しかし、その攻撃はマグナスに届くことなくアクビ混じりに手を後ろにして放った火の魔法によって魔族は跡形もなく消え去ってしまった。
◇
「くっ、なんなんだあいつは?」
魔族の男は暗い部屋の中で口をかみしめていた。
分身で生み出した自身は能力こそ自分よりかなり弱いもののそれでもかなり強い方だ。
それを一撃で……しかも最上位魔法を二発も平気な顔をして放つなんて化け物としか言いようがない。
しかもそんなあいつの隣にはリウフラッドがいた。
魔族の面汚しとしか言えない奴が魔族を滅ぼすために人間と手を組んだ?
いや、もしかして人間の力を増大化させるのがあやつの能力とかか?
それなら奴自身が弱いのも頷ける。
そうだよな、魔族のくせに何も能力がないなんておかしいよな。
実際はあれはマグナスの力とわかっていながらもそれを信じたくない魔族の男は乾いた笑みを浮かべていた。

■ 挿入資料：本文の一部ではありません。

(** The tokens of a grant die with it. *)
Definition revokeOAuthGrantLocked (grantID : UUID) (at_ : Z) (s : Store) : Store :=
  match oauthGrants s !! grantID with
  | None => s
  | Some grant =>
      s <| oauthGrants ::= <[grantID := grant <| OAuthGrant_RevokedAt := Some at_ |>
                                              <| OAuthGrant_UpdatedAt := at_ |>]> |>
        <| oauthAccessTokens ::= update_where
             (λ t, bool_decide (OAuthAccessToken_GrantID t = grantID) &&
                   negb (not_nil (OAuthAccessToken_RevokedAt t)))
             (λ t, t <| OAuthAccessToken_RevokedAt := Some at_ |>) |>
        <| oauthRefreshTokens ::= update_where
             (λ t, bool_decide (OAuthRefreshToken_GrantID t = grantID) &&
                   negb (not_nil (OAuthRefreshToken_RevokedAt t)))
             (λ t, t <| OAuthRefreshToken_RevokedAt := Some at_ |>) |>
  end.

(** The loop revoking every grant that satisfies a condition. *)
Definition revoke_grants_where (p : OAuthGrant → bool) (at_ : Z) (s : Store) : Store :=
  foldl (λ s kv, if p kv.2 then revokeOAuthGrantLocked kv.1 at_ s else s) s
    (map_to_list (oauthGrants s)).

Definition SetOAuthIssuerDisabled (ctx : Context) (issuerID : UUID) (disabled : bool) (at_ : Z)
    (commit : Commit) : M Store unit :=
  check_ctx ctx;;
  s ← get;
  issuer ← ok_or (oauthIssuers s !! issuerID) ErrNotFound;
  commit_update commit (λ s,
    let s := s <| oauthIssuers ::= <[issuerID :=
               issuer <| OAuthIssuer_DisabledAt := if disabled then Some at_ else None |>
                      <| OAuthIssuer_UpdatedAt := at_ |>]> |> in
    if disabled
    then revoke_grants_where (λ g, bool_decide (OAuthGrant_IssuerID g = issuerID)) at_ s
    else s).

Definition OAuthIssuerByID (ctx : Context) (id : UUID) : M Store OAuthIssuer :=
  check_ctx ctx;;
  s ← get;
  ok_or (oauthIssuers s !! id) ErrNotFound.

Definition OAuthIssuerByURL (ctx : Context) (raw : string) : M Store OAuthIssuer :=
  check_ctx ctx;;
  s ← get;
  id ← ok_or (oauthIssuerURLs s !! raw) ErrNotFound;
  mret (default OAuthIssuer_zero (oauthIssuers s !! id)).

(** ** Protected resources *)
Definition CreateOAuthProtectedResource (ctx : Context) (resource : OAuthProtectedResource)
    (commit : Commit) : M Store unit :=
  check_ctx ctx;;
  s ← get;
  throw_if (negb (has (OAuthProtectedResource_IssuerID resource) (oauthIssuers s))) ErrNotFound;;
  throw_if (negb (has (OAuthProtectedResource_WorkspaceID resource) (workspaces s))) ErrNotFound;;
  throw_if (has (OAuthProtectedResource_ID resource) (oauthResources s)) ErrConflict;;
  throw_if (has (OAuthProtectedResource_Resource resource) (oauthResourceURIs s)) ErrConflict;;
  commit_update commit (λ s,
    s <| oauthResources ::= <[OAuthProtectedResource_ID resource := resource]> |>
      <| oauthResourceURIs ::= <[OAuthProtectedResource_Resource resource :=
           OAuthProtectedResource_ID resource]> |>).

Definition SetOAuthProtectedResourceDisabled (ctx : Context) (resourceID : UUID) (disabled : bool)
    (at_ : Z) (commit : Commit) : M Store unit :=
  check_ctx ctx;;
  s ← get;
  resource ← ok_or (oauthResources s !! resourceID) ErrNotFound;
  commit_update commit (λ s,
    let s := s <| oauthResources ::= <[resourceID :=
               resource <| OAuthProtectedResource_DisabledAt := if disabled then Some at_ else None |>
                        <| OAuthProtectedResource_UpdatedAt := at_ |>]> |> in
    if disabled
    then revoke_grants_where (λ g, bool_decide (OAuthGrant_ResourceID g = resourceID)) at_ s
    else s).

Definition OAuthProtectedResourceByID (ctx : Context) (id : UUID) :
    M Store OAuthProtectedResource :=
  check_ctx ctx;;
  s ← get;
  ok_or (oauthResources s !! id) ErrNotFound.

Definition OAuthProtectedResourceByURI (ctx : Context) (uri : string) :
    M Store OAuthProtectedResource :=
  check_ctx ctx;;
  s ← get;
  id ← ok_or (oauthResourceURIs s !! uri) ErrNotFound;
  mret (default OAuthProtectedResource_zero (oauthResources s !! id)).

(** ** Clients *)
Definition oauthClientKey (issuerID : UUID) (clientID : string) : string :=
  UUID_String issuerID +:+ String Ascii.zero clientID.

Definition client_key (c : OAuthClient) : string :=
  oauthClientKey (OAuthClient_IssuerID c) (OAuthClient_ClientID c).

(** The enabled dynamically registered clients of an issuer. *)
Definition open_registration (issuerID : UUID) (_ : UUID) (c : OAuthClient) : bool :=
  bool_decide (OAuthClient_IssuerID c = issuerID) &&
  bool_decide (OAuthClient_Source c = OAuthClientDCR) && negb (not_nil (OAuthClient_DisabledAt c)).

Definition registration_full (s : Store) (issuer : OAuthIssuer) (client : OAuthClient) : bool :=
  bool_decide (OAuthClient_Source client = OAuthClientDCR) &&
  bool_decide (OAuthIssuer_DCRMode issuer = OAuthDCROpen) &&
  bool_decide (OAuthIssuer_DCROpenRegistrationLimit issuer ≤
    Z.of_nat (map_countb (open_registration (OAuthClient_IssuerID client)) (oauthClients s)))%Z.

Definition spent_initial_token (usedAt : Z) (t : OAuthInitialAccessToken) : bool :=
  not_nil (OAuthInitialAccessToken_RevokedAt t) ||
  negb (Time_Before usedAt (OAuthInitialAccessToken_ExpiresAt t)) ||
  bool_decide (OAuthInitialAccessToken_MaxRegistrations t ≤
               OAuthInitialAccessToken_RegistrationCount t)%Z.

Definition CreateOAuthClient (ctx : Context) (client : OAuthClient) (initialAccessTokenID : UUID)
    (usedAt : Z) (commit : Commit) : M Store unit :=
  check_ctx ctx;;
  s ← get;
  issuer ← ok_or (oauthIssuers s !! OAuthClient_IssuerID client) ErrNotFound;
  throw_if (registration_full s issuer client) ErrConflict;;
  throw_if (has (OAuthClient_ID client) (oauthClients s)) ErrConflict;;
  throw_if (has (client_key client) (oauthClientKeys s)) ErrConflict;;
  initial ← (if bool_decide (initialAccessTokenID = Nil) then mret None
             else
               t ← ok_or (oauthInitialTokens s !! initialAccessTokenID) ErrNotFound;
               throw_if (bool_decide (OAuthInitialAccessToken_IssuerID t ≠
                                      OAuthClient_IssuerID client)) ErrNotFound;;
               throw_if (spent_initial_token usedAt t) ErrConflict;;
               mret (Some t));
  commit_update commit (λ s,
    let s := s <| oauthClients ::= <[OAuthClient_ID client := client]> |>
               <| oauthClientKeys ::= <[client_key client := OAuthClient_ID client]> |> in
    match initial with
    | Some t => s <| oauthInitialTokens ::= <[initialAccessTokenID :=
                  t <| OAuthInitialAccessToken_RegistrationCount ::= λ n, wrap64 (n + 1) |>]> |>
    | None => s
    end).

Definition UpsertOAuthCIMDClient (ctx : Context) (client : OAuthClient) (commit : Commit) :
    M Store unit :=
  check_ctx ctx;;
  s ← get;
  throw_if (negb (has (OAuthClient_IssuerID client) (oauthIssuers s))) ErrNotFound;;
  throw_if (match oauthClientKeys s !! client_key client with
            | Some id => bool_decide (id ≠ OAuthClient_ID client)
            | None => false
            end) ErrConflict;;
  commit_update commit (λ s,
    s <| oauthClients ::= <[OAuthClient_ID client := client]> |>
      <| oauthClientKeys ::= <[client_key client := OAuthClient_ID client]> |>).

(** A nil slice leaves the column alone. *)
Definition RotateOAuthClientCredentials (ctx : Context) (clientRecordID : UUID)
    (secretDigest jwks : option string) (metadataHash : string) (at_ : Z) (commit : Commit) :
    M Store unit :=
  check_ctx ctx;;
  s ← get;
  client ← ok_or (oauthClients s !! clientRecordID) ErrNotFound;
  commit_update commit (λ s,
    let client := match secretDigest with
                  | Some d => client <| OAuthClient_SecretDigest := d |>
                  | None => client
                  end in
    let client := match jwks with
                  | Some j => client <| OAuthClient_JWKS := j |>
                                     <| OAuthClient_MetadataHash := metadataHash |>
                  | None => client
                  end in
    s <| oauthClients ::= <[clientRecordID := client <| OAuthClient_UpdatedAt := at_ |>]> |>).

Definition SetOAuthClientDisabled (ctx : Context) (clientRecordID : UUID) (disabled : bool)
    (at_ : Z) (commit : Commit) : M Store unit :=
  check_ctx ctx;;
  s ← get;
  client ← ok_or (oauthClients s !! clientRecordID) ErrNotFound;
  commit_update commit (λ s,
    let s := s <| oauthClients ::= <[clientRecordID :=
               client <| OAuthClient_DisabledAt := if disabled then Some at_ else None |>
                      <| OAuthClient_UpdatedAt := at_ |>]> |> in
    if disabled
    then revoke_grants_where (λ g, bool_decide (OAuthGrant_ClientRecordID g = clientRecordID)) at_ s
    else s).

Definition OAuthClientByID (ctx : Context) (id : UUID) : M Store OAuthClient :=
  check_ctx ctx;;
  s ← get;
  ok_or (oauthClients s !! id) ErrNotFound.

Definition OAuthClientByClientID (ctx : Context) (issuerID : UUID) (clientID : string) :
    M Store OAuthClient :=
  check_ctx ctx;;
  s ← get;
  id ← ok_or (oauthClientKeys s !! oauthClientKey issuerID clientID) ErrNotFound;
  mret (default OAuthClient_zero (oauthClients s !! id)).

(** ** Initial access tokens *)
Definition CreateOAuthInitialAccessToken (ctx : Context) (token : OAuthInitialAccessToken)
    (commit : Commit) : M Store unit :=
  check_ctx ctx;;
  s ← get;
  throw_if (negb (has (OAuthInitialAccessToken_IssuerID token) (oauthIssuers s))) ErrNotFound;;
  throw_if (has (OAuthInitialAccessToken_ID token) (oauthInitialTokens s)) ErrConflict;;
  throw_if (has (OAuthInitialAccessToken_Prefix token) (oauthInitialKeys s)) ErrConflict;;
  commit_update commit (λ s,
    s <| oauthInitialTokens ::= <[OAuthInitialAccessToken_ID token := token]> |>
      <| oauthInitialKeys ::= <[OAuthInitialAccessToken_Prefix token :=
           OAuthInitialAccessToken_ID token]> |>).

Definition OAuthInitialAccessTokenByPrefix (ctx : Context) (prefix : string) :
    M Store OAuthInitialAccessToken :=
  check_ctx ctx;;
  s ← get;
  id ← ok_or (oauthInitialKeys s !! prefix) ErrNotFound;
  mret (default OAuthInitialAccessToken_zero (oauthInitialTokens s !! id)).

Definition RevokeOAuthInitialAccessToken (ctx : Context) (id : UUID) (at_ : Z) (commit : Commit) :
    M Store unit :=
  check_ctx ctx;;
  s ← get;
  token ← ok_or (oauthInitialTokens s !! id) ErrNotFound;
  commit_update commit (λ s,
    s <| oauthInitialTokens ::= <[id :=
           token <| OAuthInitialAccessToken_RevokedAt := Some at_ |>]> |>).

(** ** Grants and authorization codes *)
Definition CreateOAuthGrantAndCode (ctx : Context) (grant : OAuthGrant)
    (code : OAuthAuthorizationCode) (commit : Commit) : M Store unit :=
  check_ctx ctx;;
  s ← get;
  throw_if (negb (has (OAuthGrant_ClientRecordID grant) (oauthClients s))) ErrNotFound;;
  throw_if (negb (has (OAuthGrant_ResourceID grant) (oauthResources s))) ErrNotFound;;
  throw_if (has (OAuthGrant_ID grant) (oauthGrants s)) ErrConflict;;
  throw_if (has (OAuthAuthorizationCode_ID code) (oauthCodes s)) ErrConflict;;
  throw_if (has (OAuthAuthorizationCode_Prefix code) (oauthCodeKeys s)) ErrConflict;;
  commit_update commit (λ s,
    s <| oauthGrants ::= <[OAuthGrant_ID grant := grant]> |>
      <| oauthCodes ::= <[OAuthAuthorizationCode_ID code := code]> |>
      <| oauthCodeKeys ::= <[OAuthAuthorizationCode_Prefix code :=
           OAuthAuthorizationCode_ID code]> |>).

Definition OAuthGrant_ (ctx : Context) (id : UUID) : M Store OAuthGrant :=
  check_ctx ctx;;
  s ← get;
  ok_or (oauthGrants s !! id) ErrNotFound.

Definition RevokeOAuthGrant (ctx : Context) (grantID : UUID) (at_ : Z) (commit : Commit) :
    M Store unit :=
  check_ctx ctx;;
  s ← get;
  throw_if (negb (has grantID (oauthGrants s))) ErrNotFound;;
  commit_update commit (revokeOAuthGrantLocked grantID at_).

Definition OAuthAuthorizationCodeByPrefix (ctx : Context) (prefix : string) :
    M Store OAuthAuthorizationCode :=
  check_ctx ctx;;
  s ← get;
  id ← ok_or (oauthCodeKeys s !! prefix) ErrNotFound;
  mret (default OAuthAuthorizationCode_zero (oauthCodes s !! id)).

Definition put_access (access : OAuthAccessToken) (s : Store) : Store :=
  s <| oauthAccessTokens ::= <[OAuthAccessToken_ID access := access]> |>
    <| oauthAccessKeys ::= <[OAuthAccessToken_Prefix access := OAuthAccessToken_ID access]> |>.
Definition put_refresh (refresh : OAuthRefreshToken) (s : Store) : Store :=
  s <| oauthRefreshTokens ::= <[OAuthRefreshToken_ID refresh := refresh]> |>
    <| oauthRefreshKeys ::= <[OAuthRefreshToken_Prefix refresh := OAuthRefreshToken_ID refresh]> |>.

Definition ConsumeOAuthAuthorizationCode (ctx : Context) (codeID : UUID) (usedAt : Z)
    (access : OAuthAccessToken) (refresh : option OAuthRefreshToken) (commit : Commit) :
    M Store unit :=
  check_ctx ctx;;
  s ← get;
  code ← ok_or (oauthCodes s !! codeID) ErrNotFound;
  throw_if (not_nil (OAuthAuthorizationCode_UsedAt code) ||
            negb (Time_Before usedAt (OAuthAuthorizationCode_ExpiresAt code))) ErrConflict;;
  throw_if (has (OAuthAccessToken_Prefix access) (oauthAccessKeys s)) ErrConflict;;
  throw_if (match refresh with
            | Some r => has (OAuthRefreshToken_Prefix r) (oauthRefreshKeys s)
            | None => false
            end) ErrConflict;;
  commit_update commit (λ s,
    let s := put_access access (s <| oauthCodes ::= <[codeID :=
               code <| OAuthAuthorizationCode_UsedAt := Some usedAt |>]> |>) in
    match refresh with Some r => put_refresh r s | None => s end).

(** ** Tokens *)
Definition OAuthAccessTokenByPrefix (ctx : Context) (prefix : string) : M Store OAuthAccessToken :=
  check_ctx ctx;;
  s ← get;
  id ← ok_or (oauthAccessKeys s !! prefix) ErrNotFound;
  mret (default OAuthAccessToken_zero (oauthAccessTokens s !! id)).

と、とにかく人間族を滅ぼすためにはあの男をどうにかするしかない。
自分の分身すら倒してしまう相手……おそらく自分と同格の者だろう。
戦えば自分もただでは済まない。下手をすると殺されるかもしれない。
まずは万全の体制で挑めるようにしないといけない。そのためには――。
「仕方ない。少し策を弄するか」
男は不気味な笑みを浮かべてその作戦を考え始めていた。
◇
「どうしてあの人を逃がそうとしたの?」
町へ戻りながらリウは聞いてみた。
「だって、わざわざ相手にするのも面倒じゃないか」
眠りを妨害した盗賊も倒したわけだしもう自分の睡眠を妨害する奴はいない。それにいくら分身を倒したところで本体を倒さないことには意味がない。いくらでも生み出すことができるからな。
極力無駄なことはしたくなかった。まぁあまりにしつこかったからつい魔法で倒してしまったが。

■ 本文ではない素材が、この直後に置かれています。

(* ===== verification/StoreSystem.v ===== *)
(** * The store as a transition system

    Every mutation of the in-memory store, as data ([Mutation]) and as the
    computation it runs ([run_mutation]); the operations of a deployment are
    those mutations under their contexts and commits, the two unaudited ones,
    and sequences of them are traces.  The audit theorems hold of all of
    them. *)
From stdpp Require Import base gmap sets list strings numbers sorting.
From Stdlib Require Import ZArith Lia.
From S2P Require Import Prelude Bytes Uuid Types OAuthTypes AuditChain Store StoreUsers StoreTokens StoreWorkspaces StoreScim StoreOAuth Commit.

(** An operation that answers without error has committed. *)
Definition ran {A} (m : M Store A) : M Store bool := _ ← m; mret true.

Inductive Mutation :=
| Do_Bootstrap (user : User) (email : EmailAddress) (password : PasswordCredential) (workspace :
    Workspace) (membership : Membership) (admin : InstanceAdministrator)
| Do_CreateUser (user : User) (email : EmailAddress) (password : PasswordCredential) (membership :
    Membership)
| Do_CreateSignup (user : User) (email : EmailAddress) (verification : option
    EmailVerificationCredential) (password : PasswordCredential) (workspace : Workspace)
    (membership : Membership)
| Do_SetUserDisabled (userID : UUID) (disabled : bool) (at_ : Z)
| Do_UpdateUser (user : User)
| Do_ChangePassword (password : PasswordCredential) (at_ : Z)
| Do_RehashPassword (password : PasswordCredential) (previousHash : string)
| Do_RecordAuthentication (userID : UUID) (seenAt : Z)
| Do_RecordPasswordAuthentication (userID : UUID) (currentHash : string) (seenAt : Z)
| Do_RecordLoginFailure (userID : UUID) (at_ threshold lockedUntil : Z)
| Do_CreatePasswordReset (credential : PasswordResetCredential)
| Do_CompletePasswordReset (resetID : UUID) (password : PasswordCredential) (at_ : Z)
| Do_CreateEmailAuthentication (credential : EmailAuthenticationCredential)
| Do_ConsumeEmailAuthentication (tokenID userID : UUID) (at_ : Z) (completesLogin : bool)
| Do_SaveEmail (email : EmailAddress) (verification : EmailVerificationCredential)
| Do_ReissueEmailVerification (emailID : UUID) (verification : EmailVerificationCredential)
| Do_VerifyEmail (emailID : UUID) (verifiedAt : Z)
| Do_SetPrimaryEmail (userID emailID : UUID)
| Do_RemoveEmail (userID emailID : UUID)
| Do_SaveTOTPEnrollment (factor : TOTPFactor)
| Do_ActivateTOTP (factor : TOTPFactor) (codes : list RecoveryCode)
| Do_UseTOTP (userID : UUID) (step : Z)
| Do_ConsumeRecoveryCode (userID : UUID) (digest : string) (usedAt : Z)
| Do_DisableTOTP (userID : UUID)
| Do_ReplaceRecoveryCodes (userID : UUID) (codes : list RecoveryCode)
| Do_ResetSecondFactor (userID : UUID) (at_ : Z)
| Do_SavePasskey (passkey : Passkey)
| Do_TouchPasskey (userID : UUID) (credentialID credentialJSON : string) (usedAt : Z)
| Do_DeletePasskey (userID passkeyID : UUID)
| Do_CreatePAT (pat : PAT)
| Do_TouchPAT (id : UUID) (usedAt : Z)
| Do_RevokePAT (userID id : UUID) (revokedAt : Z)
| Do_RevokeUserCredentials (userID : UUID) (at_ : Z)
| Do_CreateSession (session : Session) (credentialDigest : string)
| Do_TouchSession (id : UUID) (at_ : Z)
| Do_RevokeSession (id : UUID) (at_ : Z)
| Do_RevokeUserSessions (userID : UUID) (at_ : Z)
| Do_CreateWorkspace (workspace : Workspace) (owner : Membership)
| Do_UpdateWorkspace (workspace : Workspace)
| Do_SetWorkspaceDisabled (workspaceID : UUID) (disabled : bool) (at_ : Z)
| Do_UpsertMembership (membership : Membership)
| Do_RemoveMembership (workspaceID userID : UUID) (at_ : Z)
| Do_CreateWorkspaceInvitation (invitation : WorkspaceInvitation)
| Do_AcceptWorkspaceInvitation (invitationID userID : UUID) (at_ : Z) (membership : Membership)
| Do_RegisterInvitedUser (invitationID : UUID) (user : User) (email : EmailAddress) (password :
    PasswordCredential) (membership : Membership) (at_ : Z)
| Do_RevokeWorkspaceInvitation (workspaceID invitationID : UUID) (at_ : Z)
| Do_CreateWorkspaceDomain (domain : WorkspaceDomain) (staleBefore : Z)
| Do_ConfirmWorkspaceDomain (id : UUID) (at_ : Z)
| Do_UpdateWorkspaceDomainPolicy (id : UUID) (policy : WorkspaceDomainPolicyInput) (at_ : Z)
| Do_DeleteWorkspaceDomain (id : UUID)
| Do_SetInstanceRole (admin : InstanceAdministrator)
| Do_RemoveInstanceRole (userID : UUID)
| Do_LinkSSO (identity : SSOIdentity)
| Do_TouchSSO (userID identityID : UUID) (usedAt : Z)
| Do_UnlinkSSO (userID identityID : UUID)
| Do_JITProvisionSSOUser (user : User) (email : EmailAddress) (membership : Membership) (identity
    : SSOIdentity)
| Do_CreateSCIMConfiguration (configuration : SCIMConfiguration) (credential : SCIMCredential)
| Do_UpdateSCIMConfiguration (configuration : SCIMConfiguration) (members : list Membership)
| Do_SaveSCIMCredential (credential : SCIMCredential)
| Do_RevokeSCIMCredential (configurationID id : UUID) (revokedAt : Z)
| Do_TouchSCIMCredential (id : UUID) (usedAt : Z)
| Do_DisableSCIMConfiguration (id : UUID) (disabledAt : Z)
| Do_CreateSCIMUser (user : User) (email : EmailAddress) (membership : Membership) (link :
    SCIMUser)
| Do_AdoptSCIMUser (membership : Membership) (link : SCIMUser)
| Do_UpdateSCIMUser (link : SCIMUser) (membership : Membership) (revokeWorkspacePATs : bool)
| Do_UpsertSCIMGroup (group : SCIMGroup) (members : list Membership)
| Do_DeleteSCIMGroup (group : SCIMGroup) (members : list Membership)
| Do_AnonymizeUser (userID : UUID) (at_ : Z)
| Do_CreateOAuthIssuer (issuer : OAuthIssuer)
| Do_UpdateOAuthIssuer (issuer : OAuthIssuer)
| Do_SetOAuthIssuerDisabled (issuerID : UUID) (disabled : bool) (at_ : Z)
| Do_CreateOAuthProtectedResource (resource : OAuthProtectedResource)
| Do_SetOAuthProtectedResourceDisabled (resourceID : UUID) (disabled : bool) (at_ : Z)
| Do_CreateOAuthClient (client : OAuthClient) (initialAccessTokenID : UUID) (usedAt : Z)
| Do_UpsertOAuthCIMDClient (client : OAuthClient)
| Do_RotateOAuthClientCredentials (clientRecordID : UUID) (secretDigest jwks : option string)
    (metadataHash : string) (at_ : Z)
| Do_SetOAuthClientDisabled (clientRecordID : UUID) (disabled : bool) (at_ : Z)
| Do_CreateOAuthInitialAccessToken (token : OAuthInitialAccessToken)
| Do_RevokeOAuthInitialAccessToken (id : UUID) (at_ : Z)
| Do_CreateOAuthGrantAndCode (grant : OAuthGrant) (code : OAuthAuthorizationCode)
| Do_RevokeOAuthGrant (grantID : UUID) (at_ : Z)
| Do_ConsumeOAuthAuthorizationCode (codeID : UUID) (usedAt : Z) (access : OAuthAccessToken)
    (refresh : option OAuthRefreshToken)
| Do_CreateOAuthClientAccessToken (value : OAuthClientAccessToken)
| Do_RevokeOAuthClientAccessToken (id : UUID) (at_ : Z)
| Do_RotateOAuthRefreshToken (previousID : UUID) (usedAt : Z) (access : OAuthAccessToken) (refresh
    : OAuthRefreshToken)
| Do_RevokeOAuthAccessToken (id : UUID) (at_ : Z)
| Do_RevokeOAuthRefreshFamily (familyID : UUID) (at_ : Z)
| Do_AppendAudit.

「あっ、あと穴の奥に宝石とかいろんなものが落ちてましたけど、それは拾っていかないの?」
「いらないだろう?重くなるし……」
本当にそれでいいのかなと思うリウだが、マグナスのあまりにも自信ありげに言う様子から大丈夫なんだ……と言う気持ちになってくる。
ただ、少し気になったので「少しだけ拾って来ます」と言うとリウは元来た町を戻っていき、転がっていたものを全て拾っていった。
そして、マドリー商会へと戻って来た二人。
それをミリファリスとユーキリスは安心したように出迎えてくれた。
「その荷物……、もしかして!?」
「はいっ、盗まれたものを拾って来ました」
リウはミリファリスに見えるように拾って来たものを広げていた。
「あ、ありがとうございます」
「あとはこれもそうだよな?」
マグナスは魔道具を取り出すとそれをミリファリスに手渡した。
「はい、本当に何から何までありがとうございます」
ミリファリスは直角になりそうなほど頭を下げてくる。それを見てリウはどこか嬉しそうだった。
「はい、戻って来てよかったです……」
リウがミリファリスに笑みを見せていた。
そして、マグナス達はユーキリスから依頼の報酬として何枚かの金貨を受け取る。
それを乱雑に小袋にしまい込むマグナス。
それを見てリウは苦笑を浮かべていた。